THE BREEDING PROGRAMME of Douglas W. Willett (Sepp-Alta and Alta Kennels) did keep pure Seppala lineage alive through the last quarter of the twentieth century; that much is beyond dispute. Yet at the same time that the main trunk Markovo-Seppala line was maintained, an ever-increasing body of part-Seppala stock developed from the cast-off experimental "outcross" breedings of Sepp-Alta (and Alta) Kennels. Reassured and encouraged by the percentage system promoted in Willett's writing, the Sepp-Alta spinoff and satellite kennels consistently neglected the pure-Seppala core bloodlines in favour of cheap, easy and available part-Seppalas.
          The Willett system makes no clear distinction between the purest available Seppala stock (the Markovo-Seppalas) and part-Seppala "outcross" lines; it merely assigns relatively higher or lower percentages to each, and in many cases part-Seppalas are now given "100%" Seppala ratings by the Willett-dominated ISSSC. That being the case, new Seppala breeders assume there is no qualitative distinction. This assumption was strengthened when Willett promoted the idea that various Racing Siberian Husky bloodlines could be categorised as "other Seppala" lines even though they might be in substantial part Seeley-derived and often devoid of any Markovo-Seppala content. Today few people clearly perceive which bloodlines are legitimate Seppala and which are mixed-lineage.

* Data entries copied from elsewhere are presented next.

Inductive document_kind :=
  | Rich (text : string)
  | Compact (text : string)
  | Hybrid (compact_text overlay_text : string).
Fixpoint occurs (c : ascii) (s : string) : bool :=
  match s with "" => false | String d s' => Ascii.eqb c d || occurs c s' end.
(** [None] for a line without content, else whether it is TOML. *)
Definition line_is_rich (line : string) : option bool :=
  let body := strip (before "#" line) in
  if body =ˢ "" then None else Some (String.prefix "[" body || occurs "=" body).
(** The first kind and the index of the first line of TOML. *)
Fixpoint scan_lines (lines : list string) (index : nat) (first : option bool) : option bool * option nat :=
  match lines with
  | [] => (first, None)
  | l :: rest =>
      match line_is_rich l with
      | None => scan_lines rest (S index) first
      | Some true => (Some (default true first), Some index)
      | Some false => scan_lines rest (S index) (Some (default false first))
      end
  end.
Definition classify_config_document (text : string) : document_kind :=
  let lines := str_splitlines text in
  match scan_lines lines 0 None with
  | (Some true, _) => Rich text
  | (Some false, Some i) => Hybrid (join newline (take i lines)) (join newline (drop i lines))
  | _ => Compact text
  end.

Definition header_owned_agent_keys : list string := ["provider"; "workspace_mode"].
Fixpoint merge_overlay_entries (path : string) (overlay : pydict) (merged : pydict) : result pydict :=
  match overlay with
  | [] => mret merged
  | (raw_name, raw_spec) :: rest =>
      name ← normalize_agent_name raw_name;
      match dict_lookup name merged with
      | None => Err (invalid (path +:+ ": hybrid overlay cannot define agent " +:+ repr_str name
                                +:+ " outside the compact layout"))
      | Some base =>
          match raw_spec with
          | PDict d =>
              _ ← match sorted_strings (List.filter (λ k, bool_decide (k ∈ header_owned_agent_keys)) d.*1) with
                  | [] => mret tt
                  | forbidden =>
                      Err (invalid (path +:+ ": hybrid overlay cannot redefine compact-header fields for agents."
                             +:+ name +:+ ": " +:+ join ", " forbidden))
                  end;
              merge_overlay_entries path rest (dset name (merge_value base raw_spec) merged)
          | _ => Err (invalid (path +:+ ": agents." +:+ raw_name +:+ " must be a table/object"))
          end
      end
  end.
Definition merge_hybrid_overlay (base_document overlay_document : pydict) (path : string) : result pydict :=
  _ ← reject_unknown overlay_document ["agents"]
        (path +:+ ": hybrid overlay contains unsupported top-level fields: ");
  base_agents ← dict_or_empty "agents" (dget "agents" base_document);
  overlay_agents ← match py_or (dget "agents" overlay_document) (PDict []) with
                   | PDict d => mret d
                   | _ => Err (invalid (path +:+ ": hybrid overlay agents must be a table/object"))
                   end;
  merged ← merge_overlay_entries path overlay_agents base_agents;
  mret (dset "agents" (PDict merged) base_document).

(** [tomllib.loads]: the document, or the text of the error. *)
Context (toml_loads : string → pydict + string).
Definition parse_toml_config_document (text path : string) : result pydict :=
  match toml_loads text with
  | inl d => mret d
  | inr m => Err (invalid (path +:+ ": invalid TOML config: " +:+ m))
  end.
Definition load_config_document (text path : string) : result pydict :=
  match classify_config_document text with
  | Rich text => parse_toml_config_document text path
  | Compact text => parse_compact_config_document text path
  | Hybrid compact_text overlay_text =>
      base_document ← parse_compact_config_document compact_text path;
      overlay_document ← parse_toml_config_document overlay_text path;
      merge_hybrid_overlay base_document overlay_document path
  end.

(** ** The default configuration, and which file is read *)
Definition DEFAULT_AGENT_PROVIDERS : list (string * string) :=
  [("agent1", "codex"); ("agent2", "codex"); ("agent3", "claude")].
Definition DEFAULT_WINDOW_LAYOUT : string := "agent1:codex, agent2:codex, agent3:claude".
Definition build_default_agent_spec (name provider : string) : result AgentSpec :=
  spec_post_init (mkSpec name provider "." WM_inplace None RM_pane_backed RS_auto PM_manual QP_serial_per_agent None
                    [] [] no_api default_provider_profile None [] None []).
Fixpoint default_agents_from (l : list (string * string)) : result agents_config :=
  match l with
  | [] => mret []
  | (n, p) :: rest => s ← build_default_agent_spec n p; rest' ← default_agents_from rest; mret ((n, s) :: rest')
  end.
Definition build_default_project_config : result ProjectConfig :=
  agents ← default_agents_from DEFAULT_AGENT_PROVIDERS;
  w ← window_post_init (mkWindow "main" 0 DEFAULT_WINDOW_LAYOUT (DEFAULT_AGENT_PROVIDERS.*1));
  project_config 2 (DEFAULT_AGENT_PROVIDERS.*1) agents false (Some DEFAULT_WINDOW_LAYOUT) (Some [w]) (Some "main")
    None None None (Some true).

Willett began by reserving the affix "Alta" (his original kennel name) for part-Seppala breedings, keeping "Sepp-Alta" for pure Seppala breedings, but this system soon broke down. As early as the 1982 J-litter we can see "Alta" and "Sepp-Alta" individuals in the same litter! The cross-strain offspring of NATOMAH'S KAMIK, SMO-KI-LUK'S SERYA, KODIAK'S LILY and KODIAK'S LAYLA were registered with the Sepp-Alta affix. Although Willett may have had private criteria for which affix he used, to the outside observer no system was apparent; this has furthered the general confusion. Most people seem to think that if a dog has the Sepp-Alta name, that makes it pure Seppala, and if it's Alta, it's probably still Seppala -- it's all Doug Willett's breeding, after all!
          One major practical difficulty in analysing the Willett output is that he has never included his Alta litters in published records of his breeding programme, or counted them when reckoning up the number of litters bred.
          The published record takes the Willett breeding up to 1991 through 45 litters (other litters were bred that are for some reason omitted from the series); five of the 45 are actually Bruce Morrow's Uelen Kennels litters, not Willett's. Leaving out the Morrow litters, of Willett's first 40 litters, 26 were pure Seppala, 14 part-Seppala. But several part-Seppala litters were omitted from the series, probably 7 or more. Since 1992 there has been no published breeding summary. In any case, the full extent of Sepp-Alta/Alta breeding has never been disclosed, which makes it impossible to judge the relative proportions of Seppala vs. part-Seppala breeding!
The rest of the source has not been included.